> [Exercise aim]: From the very first line down to the line containing "(** ** Tables *)", write out the material exactly as it appears, and no more.

> [Supplied material]:

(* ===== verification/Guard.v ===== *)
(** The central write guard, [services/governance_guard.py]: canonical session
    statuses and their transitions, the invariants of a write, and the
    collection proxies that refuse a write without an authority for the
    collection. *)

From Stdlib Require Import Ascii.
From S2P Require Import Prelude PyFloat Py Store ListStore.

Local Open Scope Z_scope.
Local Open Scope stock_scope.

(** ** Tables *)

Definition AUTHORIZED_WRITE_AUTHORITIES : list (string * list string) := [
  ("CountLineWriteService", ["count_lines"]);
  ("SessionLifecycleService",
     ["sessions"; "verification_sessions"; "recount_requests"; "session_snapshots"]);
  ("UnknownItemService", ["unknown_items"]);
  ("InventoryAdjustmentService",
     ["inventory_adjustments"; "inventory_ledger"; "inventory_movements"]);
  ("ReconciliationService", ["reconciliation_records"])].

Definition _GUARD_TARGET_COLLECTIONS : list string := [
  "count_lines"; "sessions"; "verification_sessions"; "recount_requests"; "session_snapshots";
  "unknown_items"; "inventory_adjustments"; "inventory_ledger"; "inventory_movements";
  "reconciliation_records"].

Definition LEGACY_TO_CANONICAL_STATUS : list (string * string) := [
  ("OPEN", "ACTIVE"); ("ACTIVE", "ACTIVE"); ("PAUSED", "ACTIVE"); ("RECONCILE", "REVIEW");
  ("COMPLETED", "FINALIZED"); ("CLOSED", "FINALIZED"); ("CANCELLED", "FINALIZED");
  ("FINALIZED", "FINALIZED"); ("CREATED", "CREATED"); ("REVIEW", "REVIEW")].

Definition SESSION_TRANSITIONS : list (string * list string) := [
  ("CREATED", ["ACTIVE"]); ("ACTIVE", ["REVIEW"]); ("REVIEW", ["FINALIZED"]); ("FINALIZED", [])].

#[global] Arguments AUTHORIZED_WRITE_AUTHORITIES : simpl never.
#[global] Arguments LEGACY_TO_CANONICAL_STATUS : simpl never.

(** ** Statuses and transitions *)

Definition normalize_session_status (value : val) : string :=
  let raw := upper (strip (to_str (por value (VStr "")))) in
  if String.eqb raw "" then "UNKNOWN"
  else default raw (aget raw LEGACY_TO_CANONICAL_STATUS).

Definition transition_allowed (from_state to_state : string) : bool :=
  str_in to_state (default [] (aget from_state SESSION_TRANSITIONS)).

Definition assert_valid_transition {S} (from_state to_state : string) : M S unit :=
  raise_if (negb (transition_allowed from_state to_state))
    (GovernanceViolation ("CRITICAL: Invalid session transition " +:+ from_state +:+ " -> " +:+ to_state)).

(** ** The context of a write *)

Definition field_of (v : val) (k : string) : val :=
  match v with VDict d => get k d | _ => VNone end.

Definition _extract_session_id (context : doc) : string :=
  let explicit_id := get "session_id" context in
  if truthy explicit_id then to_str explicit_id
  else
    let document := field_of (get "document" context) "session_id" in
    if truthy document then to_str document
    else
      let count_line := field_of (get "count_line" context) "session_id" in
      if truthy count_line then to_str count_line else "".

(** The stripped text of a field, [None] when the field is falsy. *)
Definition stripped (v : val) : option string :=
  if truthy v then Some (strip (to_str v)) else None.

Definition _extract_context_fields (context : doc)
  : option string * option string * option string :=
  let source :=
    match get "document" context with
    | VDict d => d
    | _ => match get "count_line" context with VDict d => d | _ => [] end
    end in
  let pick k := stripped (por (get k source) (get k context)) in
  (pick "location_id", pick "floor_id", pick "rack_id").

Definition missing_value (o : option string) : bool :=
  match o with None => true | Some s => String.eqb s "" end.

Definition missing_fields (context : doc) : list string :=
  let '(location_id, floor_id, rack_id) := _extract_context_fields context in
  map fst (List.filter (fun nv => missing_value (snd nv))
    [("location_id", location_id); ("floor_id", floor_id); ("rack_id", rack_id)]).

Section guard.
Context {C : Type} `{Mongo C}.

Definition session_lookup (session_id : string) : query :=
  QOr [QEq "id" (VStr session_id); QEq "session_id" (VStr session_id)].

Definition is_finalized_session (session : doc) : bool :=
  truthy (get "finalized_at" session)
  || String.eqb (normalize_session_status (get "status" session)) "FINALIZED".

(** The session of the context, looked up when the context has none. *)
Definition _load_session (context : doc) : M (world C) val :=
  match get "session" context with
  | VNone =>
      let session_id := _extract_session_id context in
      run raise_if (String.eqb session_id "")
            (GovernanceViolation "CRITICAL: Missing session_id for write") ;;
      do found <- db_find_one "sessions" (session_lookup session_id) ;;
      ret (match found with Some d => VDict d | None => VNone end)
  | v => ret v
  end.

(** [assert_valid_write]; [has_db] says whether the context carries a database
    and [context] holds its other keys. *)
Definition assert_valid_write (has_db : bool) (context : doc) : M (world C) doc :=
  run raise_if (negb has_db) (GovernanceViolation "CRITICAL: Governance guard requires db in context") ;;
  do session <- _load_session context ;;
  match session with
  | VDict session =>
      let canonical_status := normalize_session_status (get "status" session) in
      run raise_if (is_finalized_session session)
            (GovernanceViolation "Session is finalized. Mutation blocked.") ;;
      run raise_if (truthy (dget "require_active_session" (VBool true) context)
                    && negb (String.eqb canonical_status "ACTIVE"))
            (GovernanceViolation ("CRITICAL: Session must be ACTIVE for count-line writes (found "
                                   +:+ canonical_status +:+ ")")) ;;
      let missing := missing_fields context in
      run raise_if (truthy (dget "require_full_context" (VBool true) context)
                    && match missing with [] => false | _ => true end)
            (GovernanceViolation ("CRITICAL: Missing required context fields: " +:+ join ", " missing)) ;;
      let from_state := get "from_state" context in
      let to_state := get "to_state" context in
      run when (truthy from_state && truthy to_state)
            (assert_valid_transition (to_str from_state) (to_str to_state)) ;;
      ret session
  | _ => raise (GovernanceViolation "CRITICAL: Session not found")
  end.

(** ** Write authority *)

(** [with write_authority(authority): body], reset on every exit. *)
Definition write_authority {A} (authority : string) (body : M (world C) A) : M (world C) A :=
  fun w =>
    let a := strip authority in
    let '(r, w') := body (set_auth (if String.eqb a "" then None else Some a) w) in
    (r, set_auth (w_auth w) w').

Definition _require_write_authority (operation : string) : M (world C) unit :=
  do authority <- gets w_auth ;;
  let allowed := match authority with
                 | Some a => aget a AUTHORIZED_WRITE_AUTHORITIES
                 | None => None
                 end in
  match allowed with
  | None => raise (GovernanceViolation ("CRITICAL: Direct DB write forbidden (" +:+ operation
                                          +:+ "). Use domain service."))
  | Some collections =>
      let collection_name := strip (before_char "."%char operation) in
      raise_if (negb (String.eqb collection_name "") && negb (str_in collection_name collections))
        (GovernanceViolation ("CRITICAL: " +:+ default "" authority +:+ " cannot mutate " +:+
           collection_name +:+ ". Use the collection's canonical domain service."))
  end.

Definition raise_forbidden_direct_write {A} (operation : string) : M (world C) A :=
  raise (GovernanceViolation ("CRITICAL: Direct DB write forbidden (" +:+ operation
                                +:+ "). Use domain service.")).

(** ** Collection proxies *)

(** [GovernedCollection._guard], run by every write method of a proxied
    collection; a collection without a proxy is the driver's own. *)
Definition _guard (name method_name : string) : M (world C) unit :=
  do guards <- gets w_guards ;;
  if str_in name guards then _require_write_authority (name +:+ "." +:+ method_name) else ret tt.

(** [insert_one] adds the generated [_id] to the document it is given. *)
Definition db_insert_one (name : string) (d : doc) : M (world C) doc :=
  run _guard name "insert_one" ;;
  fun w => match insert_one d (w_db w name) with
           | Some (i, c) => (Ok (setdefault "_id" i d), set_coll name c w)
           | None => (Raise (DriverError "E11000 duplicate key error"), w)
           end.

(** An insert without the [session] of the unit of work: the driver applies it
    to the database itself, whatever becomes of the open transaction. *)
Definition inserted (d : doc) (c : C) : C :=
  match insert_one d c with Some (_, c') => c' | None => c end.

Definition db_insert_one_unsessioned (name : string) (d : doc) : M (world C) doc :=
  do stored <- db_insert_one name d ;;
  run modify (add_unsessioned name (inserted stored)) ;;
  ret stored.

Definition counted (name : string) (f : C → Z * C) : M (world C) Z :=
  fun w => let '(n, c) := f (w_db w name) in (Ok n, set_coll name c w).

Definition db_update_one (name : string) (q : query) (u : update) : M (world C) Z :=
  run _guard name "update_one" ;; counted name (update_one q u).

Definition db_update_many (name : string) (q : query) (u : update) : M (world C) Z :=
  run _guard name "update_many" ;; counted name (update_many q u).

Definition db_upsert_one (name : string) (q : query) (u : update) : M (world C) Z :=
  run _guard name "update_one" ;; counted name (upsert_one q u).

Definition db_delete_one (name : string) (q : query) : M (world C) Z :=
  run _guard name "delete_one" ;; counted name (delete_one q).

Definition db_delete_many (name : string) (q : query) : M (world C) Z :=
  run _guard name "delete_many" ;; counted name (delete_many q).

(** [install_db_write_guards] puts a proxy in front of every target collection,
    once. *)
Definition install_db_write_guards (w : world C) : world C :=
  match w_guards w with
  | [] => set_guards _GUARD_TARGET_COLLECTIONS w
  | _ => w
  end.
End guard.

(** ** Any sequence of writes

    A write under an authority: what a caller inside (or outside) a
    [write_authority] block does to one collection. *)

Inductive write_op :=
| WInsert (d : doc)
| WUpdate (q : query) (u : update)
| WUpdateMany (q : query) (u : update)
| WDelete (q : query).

> [Result]:
(* ===== verification/Guard.v ===== *)
(** The central write guard, [services/governance_guard.py]: canonical session
    statuses and their transitions, the invariants of a write, and the
    collection proxies that refuse a write without an authority for the
    collection. *)

From Stdlib Require Import Ascii.
From S2P Require Import Prelude PyFloat Py Store ListStore.

Local Open Scope Z_scope.
Local Open Scope stock_scope.

(** ** Tables *)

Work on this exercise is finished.